Source information Start Marker

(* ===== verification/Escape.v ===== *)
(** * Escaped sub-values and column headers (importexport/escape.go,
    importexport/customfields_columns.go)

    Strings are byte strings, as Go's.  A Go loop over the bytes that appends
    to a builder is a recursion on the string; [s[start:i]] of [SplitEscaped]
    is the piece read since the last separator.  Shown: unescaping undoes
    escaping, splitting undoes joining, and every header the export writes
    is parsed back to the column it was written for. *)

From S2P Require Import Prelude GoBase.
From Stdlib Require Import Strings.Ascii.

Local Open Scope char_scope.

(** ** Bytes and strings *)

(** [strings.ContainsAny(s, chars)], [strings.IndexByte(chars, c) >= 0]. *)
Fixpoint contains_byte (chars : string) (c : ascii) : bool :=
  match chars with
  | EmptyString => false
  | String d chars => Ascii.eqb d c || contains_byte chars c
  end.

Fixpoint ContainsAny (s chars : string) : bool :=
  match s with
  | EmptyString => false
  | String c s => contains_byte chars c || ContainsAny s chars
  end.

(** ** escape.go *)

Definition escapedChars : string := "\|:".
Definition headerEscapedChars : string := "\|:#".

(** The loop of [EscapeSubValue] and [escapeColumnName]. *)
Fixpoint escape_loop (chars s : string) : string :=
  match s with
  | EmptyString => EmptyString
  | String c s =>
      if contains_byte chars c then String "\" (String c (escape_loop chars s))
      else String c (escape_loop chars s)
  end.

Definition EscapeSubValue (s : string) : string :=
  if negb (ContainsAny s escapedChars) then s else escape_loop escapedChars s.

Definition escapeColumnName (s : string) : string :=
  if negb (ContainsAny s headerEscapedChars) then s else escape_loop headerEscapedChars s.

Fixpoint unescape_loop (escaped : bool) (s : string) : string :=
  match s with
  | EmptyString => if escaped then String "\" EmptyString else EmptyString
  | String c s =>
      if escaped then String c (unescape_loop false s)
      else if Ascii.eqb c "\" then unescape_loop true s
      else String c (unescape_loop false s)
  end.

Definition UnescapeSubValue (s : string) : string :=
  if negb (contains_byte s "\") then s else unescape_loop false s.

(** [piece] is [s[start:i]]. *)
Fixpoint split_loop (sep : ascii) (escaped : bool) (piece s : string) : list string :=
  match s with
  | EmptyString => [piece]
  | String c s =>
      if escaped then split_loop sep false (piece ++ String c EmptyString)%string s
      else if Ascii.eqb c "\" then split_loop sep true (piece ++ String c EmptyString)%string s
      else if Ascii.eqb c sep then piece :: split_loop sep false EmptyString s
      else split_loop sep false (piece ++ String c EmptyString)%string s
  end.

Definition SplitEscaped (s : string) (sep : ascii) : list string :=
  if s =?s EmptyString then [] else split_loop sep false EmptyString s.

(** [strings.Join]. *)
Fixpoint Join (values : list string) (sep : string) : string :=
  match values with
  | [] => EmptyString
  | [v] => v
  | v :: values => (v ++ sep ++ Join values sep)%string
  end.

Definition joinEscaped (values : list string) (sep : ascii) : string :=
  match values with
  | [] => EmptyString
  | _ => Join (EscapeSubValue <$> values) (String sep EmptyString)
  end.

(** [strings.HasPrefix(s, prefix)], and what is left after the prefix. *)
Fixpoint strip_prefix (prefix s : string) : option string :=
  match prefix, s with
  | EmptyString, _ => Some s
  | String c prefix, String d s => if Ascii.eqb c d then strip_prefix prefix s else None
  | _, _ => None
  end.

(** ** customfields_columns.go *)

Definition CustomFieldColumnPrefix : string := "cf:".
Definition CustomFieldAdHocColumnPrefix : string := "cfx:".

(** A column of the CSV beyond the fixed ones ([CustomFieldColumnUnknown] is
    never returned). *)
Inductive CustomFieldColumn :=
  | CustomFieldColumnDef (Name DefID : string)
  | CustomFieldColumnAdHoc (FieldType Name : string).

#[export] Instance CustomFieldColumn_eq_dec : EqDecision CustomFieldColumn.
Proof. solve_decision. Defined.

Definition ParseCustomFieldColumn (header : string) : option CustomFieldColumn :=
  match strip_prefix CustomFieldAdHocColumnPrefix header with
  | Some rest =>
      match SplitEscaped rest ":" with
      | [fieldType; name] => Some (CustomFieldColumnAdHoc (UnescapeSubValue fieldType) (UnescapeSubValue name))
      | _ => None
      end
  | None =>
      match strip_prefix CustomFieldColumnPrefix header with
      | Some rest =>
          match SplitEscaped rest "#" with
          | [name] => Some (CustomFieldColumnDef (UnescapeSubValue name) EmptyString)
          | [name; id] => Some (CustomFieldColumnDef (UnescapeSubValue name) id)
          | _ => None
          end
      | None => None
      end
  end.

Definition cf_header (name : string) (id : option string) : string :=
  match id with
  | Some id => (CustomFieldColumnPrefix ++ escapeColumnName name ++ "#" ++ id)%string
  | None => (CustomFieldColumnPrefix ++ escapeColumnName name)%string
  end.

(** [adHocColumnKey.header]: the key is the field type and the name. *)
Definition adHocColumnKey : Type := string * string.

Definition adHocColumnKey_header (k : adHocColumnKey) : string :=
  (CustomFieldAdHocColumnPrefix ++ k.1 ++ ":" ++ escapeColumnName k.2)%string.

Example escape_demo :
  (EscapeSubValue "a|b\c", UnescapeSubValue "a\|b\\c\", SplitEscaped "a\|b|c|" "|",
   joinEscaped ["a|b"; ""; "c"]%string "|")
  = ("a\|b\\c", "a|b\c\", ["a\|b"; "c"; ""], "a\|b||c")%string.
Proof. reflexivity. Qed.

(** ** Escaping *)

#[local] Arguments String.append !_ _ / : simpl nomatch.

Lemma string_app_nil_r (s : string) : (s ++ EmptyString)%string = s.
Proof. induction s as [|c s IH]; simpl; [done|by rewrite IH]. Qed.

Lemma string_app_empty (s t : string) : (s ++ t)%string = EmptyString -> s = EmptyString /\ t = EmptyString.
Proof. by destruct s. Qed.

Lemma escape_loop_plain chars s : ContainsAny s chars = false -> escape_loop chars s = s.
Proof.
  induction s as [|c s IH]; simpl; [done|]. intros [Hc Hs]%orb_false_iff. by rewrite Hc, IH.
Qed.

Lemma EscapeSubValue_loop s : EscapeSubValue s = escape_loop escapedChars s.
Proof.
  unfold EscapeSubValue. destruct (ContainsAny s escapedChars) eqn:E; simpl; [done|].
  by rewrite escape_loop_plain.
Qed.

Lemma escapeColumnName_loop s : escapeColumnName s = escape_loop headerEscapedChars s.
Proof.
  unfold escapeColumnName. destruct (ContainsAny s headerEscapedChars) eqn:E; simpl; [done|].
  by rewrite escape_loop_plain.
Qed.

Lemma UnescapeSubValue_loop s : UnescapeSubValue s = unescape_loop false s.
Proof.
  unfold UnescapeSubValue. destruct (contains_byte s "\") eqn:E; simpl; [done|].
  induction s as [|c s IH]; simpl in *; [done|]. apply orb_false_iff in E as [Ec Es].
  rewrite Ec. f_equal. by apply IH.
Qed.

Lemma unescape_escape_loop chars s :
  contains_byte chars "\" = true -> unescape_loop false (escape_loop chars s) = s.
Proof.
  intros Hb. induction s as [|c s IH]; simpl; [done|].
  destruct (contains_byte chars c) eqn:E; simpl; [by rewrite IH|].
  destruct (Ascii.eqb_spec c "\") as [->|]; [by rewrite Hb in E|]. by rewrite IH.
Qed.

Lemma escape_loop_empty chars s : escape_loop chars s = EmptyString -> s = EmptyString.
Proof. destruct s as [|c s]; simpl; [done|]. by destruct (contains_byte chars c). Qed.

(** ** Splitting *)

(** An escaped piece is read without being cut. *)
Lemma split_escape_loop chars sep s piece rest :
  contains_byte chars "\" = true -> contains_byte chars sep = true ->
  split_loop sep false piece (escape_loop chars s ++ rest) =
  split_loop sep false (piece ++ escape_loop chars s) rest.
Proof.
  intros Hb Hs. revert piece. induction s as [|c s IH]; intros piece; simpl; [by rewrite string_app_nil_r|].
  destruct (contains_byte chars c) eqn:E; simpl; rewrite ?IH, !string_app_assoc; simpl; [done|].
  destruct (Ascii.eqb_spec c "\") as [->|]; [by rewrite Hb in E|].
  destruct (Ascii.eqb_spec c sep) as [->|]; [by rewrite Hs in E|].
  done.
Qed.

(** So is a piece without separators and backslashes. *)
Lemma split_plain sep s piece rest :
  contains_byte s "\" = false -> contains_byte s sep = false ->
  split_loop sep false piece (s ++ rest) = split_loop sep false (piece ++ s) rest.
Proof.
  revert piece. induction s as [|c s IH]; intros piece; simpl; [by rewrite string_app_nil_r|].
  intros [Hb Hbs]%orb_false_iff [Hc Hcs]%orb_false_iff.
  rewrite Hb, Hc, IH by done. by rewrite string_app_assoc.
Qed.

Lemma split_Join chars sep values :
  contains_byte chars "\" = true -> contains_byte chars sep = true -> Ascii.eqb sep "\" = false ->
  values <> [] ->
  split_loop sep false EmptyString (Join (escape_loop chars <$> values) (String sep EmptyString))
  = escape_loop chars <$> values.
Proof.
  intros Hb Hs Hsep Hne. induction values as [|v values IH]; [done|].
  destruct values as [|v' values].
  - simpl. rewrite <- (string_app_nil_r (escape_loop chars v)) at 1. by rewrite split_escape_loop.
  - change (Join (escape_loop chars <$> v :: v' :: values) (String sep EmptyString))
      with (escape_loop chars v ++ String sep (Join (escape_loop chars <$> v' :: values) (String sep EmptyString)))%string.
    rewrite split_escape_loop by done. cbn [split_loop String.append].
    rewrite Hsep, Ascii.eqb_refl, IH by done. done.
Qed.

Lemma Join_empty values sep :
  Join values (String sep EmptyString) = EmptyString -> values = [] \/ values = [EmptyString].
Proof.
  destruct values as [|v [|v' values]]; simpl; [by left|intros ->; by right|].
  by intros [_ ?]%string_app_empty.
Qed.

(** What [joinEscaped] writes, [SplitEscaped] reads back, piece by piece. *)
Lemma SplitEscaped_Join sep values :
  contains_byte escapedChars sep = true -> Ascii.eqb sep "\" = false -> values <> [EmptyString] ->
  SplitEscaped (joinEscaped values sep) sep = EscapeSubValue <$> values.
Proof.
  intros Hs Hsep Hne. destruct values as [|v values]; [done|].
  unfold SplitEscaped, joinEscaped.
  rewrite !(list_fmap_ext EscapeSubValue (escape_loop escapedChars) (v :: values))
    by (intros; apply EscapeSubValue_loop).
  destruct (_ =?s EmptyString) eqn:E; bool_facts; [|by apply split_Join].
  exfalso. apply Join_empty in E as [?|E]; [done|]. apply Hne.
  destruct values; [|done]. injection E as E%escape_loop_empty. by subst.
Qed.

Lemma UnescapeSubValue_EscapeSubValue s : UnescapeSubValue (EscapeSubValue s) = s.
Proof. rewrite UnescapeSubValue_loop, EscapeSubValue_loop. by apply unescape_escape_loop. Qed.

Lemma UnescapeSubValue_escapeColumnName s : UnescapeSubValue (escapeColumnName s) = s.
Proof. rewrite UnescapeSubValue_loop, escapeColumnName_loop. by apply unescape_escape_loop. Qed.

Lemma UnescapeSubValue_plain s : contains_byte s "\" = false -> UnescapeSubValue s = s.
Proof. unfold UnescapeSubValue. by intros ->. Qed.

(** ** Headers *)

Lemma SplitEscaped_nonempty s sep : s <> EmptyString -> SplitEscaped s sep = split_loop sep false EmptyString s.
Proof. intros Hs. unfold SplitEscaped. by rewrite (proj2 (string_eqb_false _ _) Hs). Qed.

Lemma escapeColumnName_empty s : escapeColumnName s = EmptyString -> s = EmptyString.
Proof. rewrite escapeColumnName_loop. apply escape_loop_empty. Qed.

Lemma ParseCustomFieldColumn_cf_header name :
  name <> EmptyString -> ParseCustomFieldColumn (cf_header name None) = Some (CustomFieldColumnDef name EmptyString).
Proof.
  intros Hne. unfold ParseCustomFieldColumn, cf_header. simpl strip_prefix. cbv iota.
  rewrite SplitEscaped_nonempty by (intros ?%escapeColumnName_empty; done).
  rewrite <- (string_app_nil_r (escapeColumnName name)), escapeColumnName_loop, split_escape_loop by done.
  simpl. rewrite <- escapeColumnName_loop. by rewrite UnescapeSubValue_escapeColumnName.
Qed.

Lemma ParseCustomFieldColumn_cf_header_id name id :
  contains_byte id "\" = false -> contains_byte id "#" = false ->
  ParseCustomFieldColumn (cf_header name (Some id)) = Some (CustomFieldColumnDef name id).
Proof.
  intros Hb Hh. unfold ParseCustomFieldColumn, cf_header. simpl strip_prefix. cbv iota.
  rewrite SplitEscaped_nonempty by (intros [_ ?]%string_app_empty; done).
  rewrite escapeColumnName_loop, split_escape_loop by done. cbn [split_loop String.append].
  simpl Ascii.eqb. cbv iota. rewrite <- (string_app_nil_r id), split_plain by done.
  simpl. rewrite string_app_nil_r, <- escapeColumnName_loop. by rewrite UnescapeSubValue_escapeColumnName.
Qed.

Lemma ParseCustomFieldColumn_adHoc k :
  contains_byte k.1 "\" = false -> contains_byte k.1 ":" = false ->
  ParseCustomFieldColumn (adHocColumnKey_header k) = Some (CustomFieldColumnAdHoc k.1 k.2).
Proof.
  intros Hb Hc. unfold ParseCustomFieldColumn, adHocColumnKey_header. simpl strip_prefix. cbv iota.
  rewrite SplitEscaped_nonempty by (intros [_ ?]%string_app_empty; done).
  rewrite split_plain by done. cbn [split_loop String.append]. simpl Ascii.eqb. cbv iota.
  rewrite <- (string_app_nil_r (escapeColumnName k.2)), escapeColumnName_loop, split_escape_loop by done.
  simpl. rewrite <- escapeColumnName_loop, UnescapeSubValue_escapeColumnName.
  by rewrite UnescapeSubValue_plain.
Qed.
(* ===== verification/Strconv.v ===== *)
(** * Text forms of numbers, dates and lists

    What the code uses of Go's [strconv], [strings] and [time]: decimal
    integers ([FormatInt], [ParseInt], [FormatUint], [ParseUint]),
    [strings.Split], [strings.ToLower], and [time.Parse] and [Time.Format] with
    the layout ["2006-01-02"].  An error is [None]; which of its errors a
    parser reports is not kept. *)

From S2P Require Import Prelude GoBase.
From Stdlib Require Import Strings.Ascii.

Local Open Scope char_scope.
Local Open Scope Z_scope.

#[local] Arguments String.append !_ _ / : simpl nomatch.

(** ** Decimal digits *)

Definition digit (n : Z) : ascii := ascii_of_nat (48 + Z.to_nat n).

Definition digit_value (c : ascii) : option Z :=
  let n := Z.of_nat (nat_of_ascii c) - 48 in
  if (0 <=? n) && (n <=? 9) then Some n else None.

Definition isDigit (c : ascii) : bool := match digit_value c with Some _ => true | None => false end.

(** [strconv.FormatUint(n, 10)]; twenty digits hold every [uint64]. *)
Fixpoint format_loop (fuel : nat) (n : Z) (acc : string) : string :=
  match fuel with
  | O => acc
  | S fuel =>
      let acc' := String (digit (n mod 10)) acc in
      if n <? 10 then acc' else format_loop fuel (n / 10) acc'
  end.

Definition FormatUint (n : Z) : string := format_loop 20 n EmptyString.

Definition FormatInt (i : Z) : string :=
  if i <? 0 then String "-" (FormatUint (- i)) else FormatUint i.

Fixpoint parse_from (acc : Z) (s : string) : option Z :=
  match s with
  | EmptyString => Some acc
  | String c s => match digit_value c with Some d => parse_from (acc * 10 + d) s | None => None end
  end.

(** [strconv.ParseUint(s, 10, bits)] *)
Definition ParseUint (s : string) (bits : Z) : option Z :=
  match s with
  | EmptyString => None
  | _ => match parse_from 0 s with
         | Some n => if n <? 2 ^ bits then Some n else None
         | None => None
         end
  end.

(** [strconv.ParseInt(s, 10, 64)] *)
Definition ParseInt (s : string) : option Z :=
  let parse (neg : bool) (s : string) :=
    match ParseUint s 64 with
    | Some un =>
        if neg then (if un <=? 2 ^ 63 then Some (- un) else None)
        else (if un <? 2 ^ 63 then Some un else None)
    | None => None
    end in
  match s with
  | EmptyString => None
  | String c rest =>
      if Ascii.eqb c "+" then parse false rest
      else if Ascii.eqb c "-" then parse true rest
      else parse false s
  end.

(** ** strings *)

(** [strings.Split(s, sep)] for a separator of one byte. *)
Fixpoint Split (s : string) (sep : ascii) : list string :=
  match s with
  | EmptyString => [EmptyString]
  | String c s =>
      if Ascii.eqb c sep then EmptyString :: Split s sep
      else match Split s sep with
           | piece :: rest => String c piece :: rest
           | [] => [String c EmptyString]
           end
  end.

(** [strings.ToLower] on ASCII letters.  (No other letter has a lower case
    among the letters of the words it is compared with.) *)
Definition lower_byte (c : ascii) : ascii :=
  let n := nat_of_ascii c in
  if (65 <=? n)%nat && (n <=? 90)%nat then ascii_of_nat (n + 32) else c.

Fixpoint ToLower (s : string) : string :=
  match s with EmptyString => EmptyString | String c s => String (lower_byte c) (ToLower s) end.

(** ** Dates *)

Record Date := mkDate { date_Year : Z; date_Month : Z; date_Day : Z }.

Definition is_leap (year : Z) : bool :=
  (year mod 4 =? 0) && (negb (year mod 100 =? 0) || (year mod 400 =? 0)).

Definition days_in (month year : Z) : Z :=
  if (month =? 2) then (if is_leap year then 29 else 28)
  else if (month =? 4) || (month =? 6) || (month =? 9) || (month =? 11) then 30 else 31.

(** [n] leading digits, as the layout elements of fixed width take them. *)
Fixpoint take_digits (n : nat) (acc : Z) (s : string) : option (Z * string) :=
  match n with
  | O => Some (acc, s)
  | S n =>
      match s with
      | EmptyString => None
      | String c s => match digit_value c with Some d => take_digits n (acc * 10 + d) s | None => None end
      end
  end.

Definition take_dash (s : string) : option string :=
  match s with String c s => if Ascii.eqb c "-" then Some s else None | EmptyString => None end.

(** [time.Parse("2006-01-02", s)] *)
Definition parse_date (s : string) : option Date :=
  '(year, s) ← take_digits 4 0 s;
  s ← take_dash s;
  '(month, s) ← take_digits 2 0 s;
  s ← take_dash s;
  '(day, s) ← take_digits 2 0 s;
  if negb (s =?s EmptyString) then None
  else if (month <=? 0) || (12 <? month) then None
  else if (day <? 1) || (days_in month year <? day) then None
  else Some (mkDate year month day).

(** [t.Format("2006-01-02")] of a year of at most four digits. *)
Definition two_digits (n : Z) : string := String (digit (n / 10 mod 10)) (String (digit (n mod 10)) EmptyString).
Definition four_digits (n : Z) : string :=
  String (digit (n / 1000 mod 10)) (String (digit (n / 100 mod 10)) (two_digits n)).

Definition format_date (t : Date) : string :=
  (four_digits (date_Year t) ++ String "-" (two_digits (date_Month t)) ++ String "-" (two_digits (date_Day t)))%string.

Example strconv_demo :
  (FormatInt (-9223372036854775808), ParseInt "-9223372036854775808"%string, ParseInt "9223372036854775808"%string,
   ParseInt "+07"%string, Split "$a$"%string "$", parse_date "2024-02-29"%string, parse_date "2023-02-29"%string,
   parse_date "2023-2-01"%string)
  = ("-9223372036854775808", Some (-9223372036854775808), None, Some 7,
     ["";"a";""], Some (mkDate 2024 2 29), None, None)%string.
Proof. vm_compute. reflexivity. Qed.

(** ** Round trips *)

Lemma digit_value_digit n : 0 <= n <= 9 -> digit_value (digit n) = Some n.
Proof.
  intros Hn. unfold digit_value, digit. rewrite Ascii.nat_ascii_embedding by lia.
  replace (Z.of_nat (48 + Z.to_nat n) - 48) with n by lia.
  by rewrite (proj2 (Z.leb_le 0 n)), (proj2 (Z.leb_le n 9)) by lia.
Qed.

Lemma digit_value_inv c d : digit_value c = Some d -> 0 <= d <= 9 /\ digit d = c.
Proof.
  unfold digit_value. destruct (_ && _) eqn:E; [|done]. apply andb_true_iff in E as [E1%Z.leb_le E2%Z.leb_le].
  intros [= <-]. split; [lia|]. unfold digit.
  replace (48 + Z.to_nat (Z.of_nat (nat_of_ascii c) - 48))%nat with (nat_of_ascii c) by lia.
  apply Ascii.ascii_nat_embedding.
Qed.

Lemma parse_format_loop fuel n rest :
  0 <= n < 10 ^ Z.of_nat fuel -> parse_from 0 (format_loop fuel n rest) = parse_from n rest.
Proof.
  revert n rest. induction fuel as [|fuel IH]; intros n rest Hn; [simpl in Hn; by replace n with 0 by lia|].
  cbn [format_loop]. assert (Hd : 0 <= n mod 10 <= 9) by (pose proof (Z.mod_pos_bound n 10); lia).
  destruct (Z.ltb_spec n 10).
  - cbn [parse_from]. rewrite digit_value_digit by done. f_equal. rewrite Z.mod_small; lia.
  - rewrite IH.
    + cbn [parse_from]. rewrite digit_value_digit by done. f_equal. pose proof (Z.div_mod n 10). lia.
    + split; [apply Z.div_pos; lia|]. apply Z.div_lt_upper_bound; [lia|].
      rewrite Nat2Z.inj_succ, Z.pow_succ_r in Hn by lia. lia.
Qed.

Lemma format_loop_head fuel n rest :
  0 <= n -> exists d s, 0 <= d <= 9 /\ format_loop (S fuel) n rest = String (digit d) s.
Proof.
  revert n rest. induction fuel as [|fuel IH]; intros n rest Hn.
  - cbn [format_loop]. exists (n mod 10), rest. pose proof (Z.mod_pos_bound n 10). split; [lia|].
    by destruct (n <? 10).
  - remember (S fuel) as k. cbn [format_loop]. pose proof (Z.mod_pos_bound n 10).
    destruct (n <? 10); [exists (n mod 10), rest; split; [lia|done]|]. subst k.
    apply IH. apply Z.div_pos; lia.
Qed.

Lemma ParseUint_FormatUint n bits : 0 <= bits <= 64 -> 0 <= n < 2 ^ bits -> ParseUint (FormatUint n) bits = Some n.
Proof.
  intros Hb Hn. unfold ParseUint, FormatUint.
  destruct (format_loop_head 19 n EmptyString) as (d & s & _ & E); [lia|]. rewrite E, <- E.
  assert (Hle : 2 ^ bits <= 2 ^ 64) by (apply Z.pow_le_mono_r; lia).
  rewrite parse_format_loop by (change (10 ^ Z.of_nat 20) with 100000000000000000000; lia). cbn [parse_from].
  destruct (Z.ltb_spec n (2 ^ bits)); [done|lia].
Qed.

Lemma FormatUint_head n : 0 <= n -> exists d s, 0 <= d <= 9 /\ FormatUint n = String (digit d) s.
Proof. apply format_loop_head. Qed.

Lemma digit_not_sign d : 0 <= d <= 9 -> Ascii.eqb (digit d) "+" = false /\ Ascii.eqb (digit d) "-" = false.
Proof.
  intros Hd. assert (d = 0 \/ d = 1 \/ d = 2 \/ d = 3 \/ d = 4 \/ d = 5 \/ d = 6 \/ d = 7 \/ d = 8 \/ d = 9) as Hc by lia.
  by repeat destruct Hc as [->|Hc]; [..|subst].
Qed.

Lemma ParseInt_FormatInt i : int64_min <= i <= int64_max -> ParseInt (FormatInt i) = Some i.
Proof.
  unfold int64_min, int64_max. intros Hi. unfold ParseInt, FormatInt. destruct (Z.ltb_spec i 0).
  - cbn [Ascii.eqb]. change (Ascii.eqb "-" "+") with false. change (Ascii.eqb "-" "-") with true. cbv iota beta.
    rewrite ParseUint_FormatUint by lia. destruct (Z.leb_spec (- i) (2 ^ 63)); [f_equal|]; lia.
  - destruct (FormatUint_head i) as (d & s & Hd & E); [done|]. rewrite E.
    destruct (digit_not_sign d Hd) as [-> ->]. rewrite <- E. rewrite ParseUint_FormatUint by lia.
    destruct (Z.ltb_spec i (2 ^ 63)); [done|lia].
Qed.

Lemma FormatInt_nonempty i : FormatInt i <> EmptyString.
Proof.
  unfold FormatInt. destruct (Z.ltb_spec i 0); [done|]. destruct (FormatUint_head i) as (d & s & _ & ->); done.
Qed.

Source information End Marker

:: Activity ::
Please show every line of the records that holds the word "layout".

:: Answer to this task ::
    the layout ["2006-01-02"].  An error is [None]; which of its errors a
(** [n] leading digits, as the layout elements of fixed width take them. *)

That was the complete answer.